A aclamação propriamente dita ocorria em seguida, à excepção de D. Maria II (1834-1853), que apenas efectuou o juramento no Palácio das Cortes quando atingiu a maioridade. O alferes-mor desfraldava a bandeira, era proferido um breve discurso, na monarquia constitucional pelo presidente da Câmara dos Pares, que terminava com “Ao muito alto e muito poderoso e fidelíssimo Rei de Portugal, o Senhor D. ...”, acompanhado por toda a assembleia. Imediatamente a seguir, o alferes-mor, em conjunto com os Reis de Armas, dirigiam-se à janela do palácio. O principal Rei de Armas gritava por três vezes: “Atenção” e o alferes-mor gritava “Real, Real, Real, pelo muito alto e muito poderoso Fidelíssimo Rei de Portugal, o Senhor D. …”. Seguia-se um conjunto de salvas de artilharia, que anunciava à cidade a aclamação.

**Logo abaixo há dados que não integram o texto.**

Lemma act_extends cfg bar t signal oc s : extends_at bar s (act_on_signal sqrt cfg bar t signal oc s).
Proof.
  unfold act_on_signal. cbn zeta.
  destruct (_ && _).
  - assert (extends_at bar s (if held t (positions s) <.? n0
      then send cfg oc bar t Buy (nabs (held t (positions s))) signal (held t (positions s)) (held t (positions s)) s else s)) as H1.
    { destruct (_ <.? _); [apply send_extends|apply extends_at_refl]. }
    destruct (_ <.? sized _ _ _); [|done]. eapply extends_at_trans; [exact H1|apply send_extends].
  - destruct (_ && _); [|apply extends_at_refl].
    destruct (_ && _); [|apply send_extends].
    destruct (_ <.? sized _ _ _); [|apply send_extends]. eapply extends_at_trans; apply send_extends.
Qed.

Lemma trade_extends d cfg delay f bar s : extends_at bar s (trade_bar np_mean np_std sqrt d cfg delay f bar s).
Proof.
  unfold trade_bar. cbn zeta. generalize (sizing_equity d (bar - delay) s) as eq. generalize (decide_orders d cfg delay f bar s) as l.
  intros l eq. apply (foldl_invariant (extends_at bar s)); [apply extends_at_refl|].
  intros s' c _ Hs. eapply extends_at_trans; [exact Hs|apply act_extends].
Qed.

Lemma borrow_extends d cfg bar s : extends_at bar s (borrow_bar d cfg bar s).
Proof.
  unfold borrow_bar. apply (foldl_invariant (extends_at bar s)); [apply extends_at_refl|].
  intros s' p _ Hs. destruct (_ && _); [|done]. exact Hs.
Qed.

(** A bar adds one point of the equity curve, and trades of that bar. *)
Lemma bar_adds d cfg delay f s bar :
  ∃ v l, equity_net (bar_step d cfg delay f s bar) = equity_net s ++ [v] ∧
    trade_log (bar_step d cfg delay f s bar) = trade_log s ++ l ∧ Forall (λ t, tr_bar t = bar) l.
Proof.
  unfold run_bar. pose proof (trade_extends d cfg delay f bar s) as H1. revert H1.
  generalize (trade_bar np_mean np_std sqrt d cfg delay f bar s) as s1. intros s1 H1.
  pose proof (extends_at_trans _ _ _ _ H1 (borrow_extends d cfg bar s1)) as (E & _ & l & L & Hl).
  unfold mark_bar. cbn zeta. eexists _, l. cbn [equity_net trade_log set_field]. split; [|by split]. cbn. by rewrite E.
Qed.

Finda a cerimónia de aclamação, seguia-se, desde o reinado de D. João II, uma cerimónia religiosa de acção de graças, e a entrega das chaves da cidade pelas autoridades da Câmara Municipal de Lisboa, ritual integrado nestas festividades desde D. João IV.

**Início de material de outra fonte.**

(** The portfolio after the fills of a bar. *)
Definition after_fills costs (data : string → list F) (s : SimState) (bar : nat) : Portfolio F :=
  let prices := current_prices tickers data bar in
  foldl (fill_order np_std costs prices (sm_history s)) (accrue_borrow prices (borrow_rate_annual costs) (sm_portfolio s))
    (match bar with O => [] | S _ => sm_pending s end).

Lemma sim_bar_portfolio data strategy series costs sizer s bar :
  sm_portfolio (sim_bar np_mean np_std sqrt set_order tickers data strategy series costs sizer s bar) =
  update_equity set_order (current_prices tickers data bar) (after_fills costs data s bar).
Proof.
  unfold sim_bar, after_fills. cbn zeta. destruct bar, (sm_pending s) as [|o orders];
    by destruct (collect_signals _ _ _ _ _ _ _ _).
Qed.

Lemma sim_bar_extends data strategy series costs sizer s bar :
  let s' := sim_bar np_mean np_std sqrt set_order tickers data strategy series costs sizer s bar in
  extends (sm_portfolio s) (sm_portfolio s') ∧
  length (equity_curve (sm_portfolio s')) = S (length (equity_curve (sm_portfolio s))).
Proof.
  cbn zeta. rewrite sim_bar_portfolio. unfold after_fills, extends.
  match goal with |- context [foldl (fill_order _ ?c ?pr ?h) ?p ?os] => destruct (fill_orders_curve c pr h os p) as (E1 & _ & _ & E4) end.
  unfold update_equity. cbn. rewrite E1. split_and!; [by eexists|done|]. cbn. rewrite length_app. cbn. lia.
Qed.

Lemma sim_bars_S data strategy series costs sizer s n :
  sim_bars np_mean np_std sqrt set_order tickers data strategy series costs sizer s (S n) =
  sim_bar np_mean np_std sqrt set_order tickers data strategy series costs sizer
    (sim_bars np_mean np_std sqrt set_order tickers data strategy series costs sizer s n) n.
Proof. unfold sim_bars. by rewrite seq_S, foldl_app. Qed.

Ao longo do tempo, esta cerimónia foi sofrendo alterações e adaptações aos novos tempos, de acordo como era entendido o poder do próprio rei, o sistema político que vigorava, se absoluto, se constitucional. Reflectia também as alterações vividas pela constituição da própria casa real, o género do monarca e os elementos que constituíam a Casa Real. E claro, o estado das finanças da Coroa. Já no final da monarquia, estas cerimónias foram tratadas pela imprensa republicana com desprezo, não tanto pelos gastos que implicavam, mas sobretudo pelo seu anacronismo e pelo enaltecimento dos privilégios de nascimento – do rei e dos aristocratas que dela participavam, em detrimento da meritocracia. Não terá sido o fausto ou a sua ausência que terá feito cair a monarquia portuguesa em 1910, mas terá sido certamente um bom indicador da fragilidade do regime.